To understand why, consider another example. After first discovering the planet Uranus, astronomers attempted to predict its orbit by using Sir Isaac Newton’s laws of physics. They could observe the orbit of Uranus with their own eyes, but when they used Newton’s mathematical models to predict that orbit, they failed time and again. It made no sense. Newton’s laws had been right about so many things, but astronomers had found a case in which Newton’s laws did not work. So, was Newton wrong? Were his laws not quite as infallible as they had seemed? In light of this “negative evidence,” it would have been easy to conclude just that. 
However, years later, astronomers discovered another planet, Neptune. And as it turns out, when astronomers accounted for the mass of this newly discovered planet, Newton’s laws predicted the orbit of Uranus perfectly. So, as it turned out, it wasn’t that Newton’s laws of physics didn’t work. It was that they didn’t seem to work. And that’s because the astronomers simply didn’t have all the relevant information and context.
There's so much to get your teeth into here, but we'll pick out two key points. First there's the ad hominem attack. 'Many intellectuals argue... According to these intellectuals... and it's easy to see why they think this way.' Implication: intellectuals don't know what they are talking about. Don't listen to them. Note particularly 'According to these intellectuals, it doesn't matter how many white swans you find.' Forget 'According to intellectuals.' It's just true. It doesn't matter how many white swans you find. All swans are not white. Are they arguing otherwise?

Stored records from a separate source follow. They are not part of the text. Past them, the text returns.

Lemma seal_in_place_eq c pt seq wl :
  pt <> [] ->
  seal_in_place c (pt ++ replicate GCM_TAG_SIZE 0) (length pt) seq wl
  = (aead_of c seq (gcm_aad wl seq) pt).1 ++ (aead_of c seq (gcm_aad wl seq) pt).2.
Proof.
  intros Hne. unfold seal_in_place. destruct (Nat.eqb_spec (length pt) 0) as [E|]; [by destruct pt|].
  rewrite take_app_length, drop_app_length.
  destruct (aead_of c seq _ pt) as [ct tag] eqn:E. cbn [fst snd]. f_equal.
  assert (Ht : length tag = GCM_TAG_SIZE).
  { pose proof (seal_tag_length (cipher_alg c) (cipher_key c) (cipher_nonce c seq) (gcm_aad wl seq) pt) as Ht.
    unfold aead_of in E. by rewrite E in Ht. }
  unfold write_at. rewrite (take_ge tag) by (rewrite Ht; lia).
  rewrite take_0, drop_ge by (rewrite length_replicate, Ht; lia). apply app_nil_r.
Qed.

Lemma seal_in_place_length c pt seq wl :
  length (seal_in_place c (pt ++ replicate GCM_TAG_SIZE 0) (length pt) seq wl)
  = (length pt + GCM_TAG_SIZE)%nat.
Proof.
  destruct (decide (pt = [])) as [->|Hne]; [done|].
  rewrite seal_in_place_eq by done. unfold aead_of. by rewrite length_app, seal_length, seal_tag_length.
Qed.

Lemma open_sealed c pt seq wl ct tag :
  aead_of c seq (gcm_aad wl seq) pt = (ct, tag) ->
  length ct = length pt /\ length tag = GCM_TAG_SIZE /\
  (take (length (ct ++ tag) - GCM_TAG_SIZE) (ct ++ tag) = ct) /\
  (drop (length (ct ++ tag) - GCM_TAG_SIZE) (ct ++ tag) = tag) /\
  aead_open (cipher_alg c) (cipher_key c) (cipher_nonce c seq) (gcm_aad wl seq) ct tag = Some pt.
Proof.
  unfold aead_of. intros E.
  pose proof (seal_length (cipher_alg c) (cipher_key c) (cipher_nonce c seq) (gcm_aad wl seq) pt) as H1.
  pose proof (seal_tag_length (cipher_alg c) (cipher_key c) (cipher_nonce c seq) (gcm_aad wl seq) pt) as H2.
  pose proof (open_seal (cipher_alg c) (cipher_key c) (cipher_nonce c seq) (gcm_aad wl seq) pt) as H3.
  rewrite E in *. cbn [fst snd] in *.
  assert (length (ct ++ tag) - GCM_TAG_SIZE = length ct)%nat as -> by (rewrite length_app; lia).
  rewrite take_app_length, drop_app_length. done.
Qed.

Lemma open_in_place_seal c pt seq wl :
  pt <> [] ->
  open_in_place c (seal_in_place c (pt ++ replicate GCM_TAG_SIZE 0) (length pt) seq wl) seq wl = Some pt.
Proof.
  intros Hne. rewrite seal_in_place_eq by done.
  destruct (aead_of c seq (gcm_aad wl seq) pt) as [ct tag] eqn:E. cbn [fst snd].
  destruct (open_sealed _ _ _ _ _ _ E) as (Hc & Ht & H1 & H2 & H3). unfold open_in_place.
  destruct (ct ++ tag) eqn:Ect; [by destruct ct, pt|]. rewrite <-Ect in *.
  destruct (Nat.ltb_spec (length (ct ++ tag)) GCM_TAG_SIZE); [rewrite length_app in *; lia|].
  by rewrite H1, H2.
Qed.

Lemma open_to_seal c pt seq wl n :
  pt <> [] -> (length pt <= n)%nat ->
  open_to c n (seal_in_place c (pt ++ replicate GCM_TAG_SIZE 0) (length pt) seq wl) seq (gcm_aad wl seq) = Some pt.
Proof.
  intros Hne Hn. rewrite seal_in_place_eq by done.
  destruct (aead_of c seq (gcm_aad wl seq) pt) as [ct tag] eqn:E. cbn [fst snd].
  destruct (open_sealed _ _ _ _ _ _ E) as (Hc & Ht & H1 & H2 & H3). unfold open_to.
  destruct (Nat.ltb_spec (length (ct ++ tag)) GCM_TAG_SIZE); [rewrite length_app in *; lia|].
  destruct (Nat.ltb_spec n (length (ct ++ tag) - GCM_TAG_SIZE)); [rewrite length_app in *; lia|].
  by rewrite H1, H2.
Qed.
End CipherFacts.

Lemma cipher_nonce_inj c s1 s2 :
  is_u32 s1 -> is_u32 s2 -> cipher_nonce c s1 = cipher_nonce c s2 -> s1 = s2.
Proof.
  intros H1 H2 E.
  assert (Hb : be_encode 4 s1 = be_encode 4 s2).
  { destruct c; simpl in E; unfold standard_nonce, xchacha_nonce in E;
      first [by apply app_inj_1 in E as [? _]; [|rewrite !length_be_encode] | by apply app_inj_2 in E as [_ ?]; [|rewrite !length_be_encode]]. }
  apply (be_encode_inj 4); [..|done]; change (256 ^ Z.of_nat 4) with 4294967296; unfold_ints; lia.
Qed.

(** The keys of one pre-shared key are separated: distinct (algorithm,
    domain) pairs never derive a key from the same label, so the data stream and
    the FEC parity stream of any algorithm use different hash inputs; and under
    one cipher two different sequence numbers never share a nonce. *)
Theorem aead_inputs_separated :
  (forall a1 a2 d1 d2 l1 l2,
     base_label a1 = Some l1 -> base_label a2 = Some l2 ->
     (d1 = DOMAIN_DATA \/ d1 = DOMAIN_FEC) -> (d2 = DOMAIN_DATA \/ d2 = DOMAIN_FEC) ->
     domain_label l1 d1 = domain_label l2 d2 -> a1 = a2 /\ d1 = d2) /\
  (forall c s1 s2, is_u32 s1 -> is_u32 s2 -> cipher_nonce c s1 = cipher_nonce c s2 -> s1 = s2).
Proof.
  split; [|apply cipher_nonce_inj]. intros a1 a2 d1 d2 l1 l2. unfold base_label.
  repeat case_bool; intros; simplify_eq; destruct_or!; subst; try done;
    match goal with E : domain_label _ _ = domain_label _ _ |- _ => by vm_compute in E end.
Qed.

(** The in-place wire transform is lossless for every algorithm: sealing a
    non-empty payload into its buffer appends exactly the 16-byte tag and
    opening the result with the same sequence number and wire length returns the
    payload, both in place and into a separate buffer that can hold it. *)
Theorem seal_open_roundtrip `{CryptoLaws} c pt seq wl n :
  pt <> [] -> (length pt <= n)%nat ->
  let sealed := seal_in_place c (pt ++ replicate GCM_TAG_SIZE 0) (length pt) seq wl in
  length sealed = (length pt + tag_len c)%nat /\
  open_in_place c sealed seq wl = Some pt /\
  open_to c n sealed seq (gcm_aad wl seq) = Some pt.
Proof.
  intros Hne Hn sealed. split_and!; [apply seal_in_place_length|by apply open_in_place_seal|by apply open_to_seal].
Qed.

(** The comparison that scans every byte decides equality of byte strings,
    and a random session token is accepted only if it is the stored one. *)
Theorem constant_time_eq_correct a b :
  bytes_ok a -> bytes_ok b ->
  (constant_time_eq a b = true <-> a = b) /\
  (verify_random_session_token a b = true <-> a = b /\ length a = 64%nat).
Proof.
  intros Ha Hb. assert (Heq : constant_time_eq a b = true <-> a = b).
  { unfold constant_time_eq. destruct (Z.eqb_spec (zlen a) (zlen b)) as [E|E]; simpl.
    - rewrite Z.eqb_eq, ct_diff_zero by (done || lia). naive_solver.
    - split; [done|]. intros ->. done. }
  split; [done|]. unfold verify_random_session_token. rewrite !andb_true_iff, Heq, !Z.eqb_eq.
  split; [intros [[? ?] ?]; split; [done|lia]|intros [<- ?]; split_and!; done || lia].
Qed.

(** ** A concrete AEAD with the documented laws, for examples *)

Definition toy_tag (k n ad p : list Z) : list Z :=
  replicate 16 ((foldl Z.add 7 (k ++ n ++ ad ++ p)) mod 256).
#[export] Instance toy_prims : CryptoPrims := {|
  aead_seal _ k n ad p := (p, toy_tag k n ad p);
  aead_open _ k n ad c t := if decide (t = toy_tag k n ad c) then Some c else None;
  sha256 m := replicate 32 (foldl Z.add 0 m mod 256);
  hmac_sha256 k m := replicate 32 (foldl Z.add 0 (k ++ m) mod 256) |}.
#[export] Instance toy_laws : CryptoLaws.
Proof.
  split; simpl; intros; try done.
  - split; [done|]. apply Forall_replicate, Z.mod_pos_bound. lia.
  - by rewrite decide_True.
  - by case_decide; simplify_eq.
  - apply (Forall_replicate is_byte 32), Z.mod_pos_bound. lia.
Qed.

Lemma seal_open_roundtrip_witness :
  let c := XChaCha20 (replicate 32 1) (replicate 20 2) in
  open_in_place c (seal_in_place c ([10; 20; 30] ++ replicate GCM_TAG_SIZE 0) 3 77 19) 77 19 = Some [10; 20; 30].
Proof.
  intros c. destruct (seal_open_roundtrip c [10; 20; 30] 77 19 3) as (_ & H & _); [done|simpl; lia|exact H].
Defined.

However, no one suggests that falsification is usefully applicable to everything. Which is why it's odd that they then give an example where it isn't properly used. All scientific evidence is provisional. The black swan disproves the 'all swans are white' hypothesis, and that is the best data at the time and the only sensible viewpoint. But should it later prove that the 'black swan' was an unusual variant of goose and not a swan at all, the hypothesis could recover. However, the Newton example used in the extract from the article above fails on a number of counts.

First, the orbit of Uranus didn't show that 'Newton's laws of physics don't work' it showed that they didn't apply in that circumstance. There are plenty of other examples (Mercury's orbit, for instance) where they will never apply. As it happened, in the case of Uranus, it was because the astronomers didn't take into account the full situation. But there was nothing wrong with the assertion that Newton's law of gravitation didn't correctly describe the orbit of Uranus in the known solar system of the time. And until other factors were brought in, one possibility was that this was a case (like the orbit of Mercury) where Newton's law wasn't appropriate.

This argument is then used to suggest that yes, there are worrying aspects of the early history of Mormonism that cast its basis into doubt. Until you can show why that negative evidence is misleading - and that isn't happening - you can have all the positive evidence you like (which is what, exactly?) and the negative evidence still stands. Even in the Uranus example, the results showed their was something wrong with the astronomers' assumptions. Falsification remains a powerful tool, and a valuable one in cases like this.

1 comment:

  1. Actually the perturbations in the orbit of Uranus didn't prove Newton's theory of gravity wrong, through their analysis and the subsequent discovery of Neptune they proved to be a stunning confirmation of Newton's theory.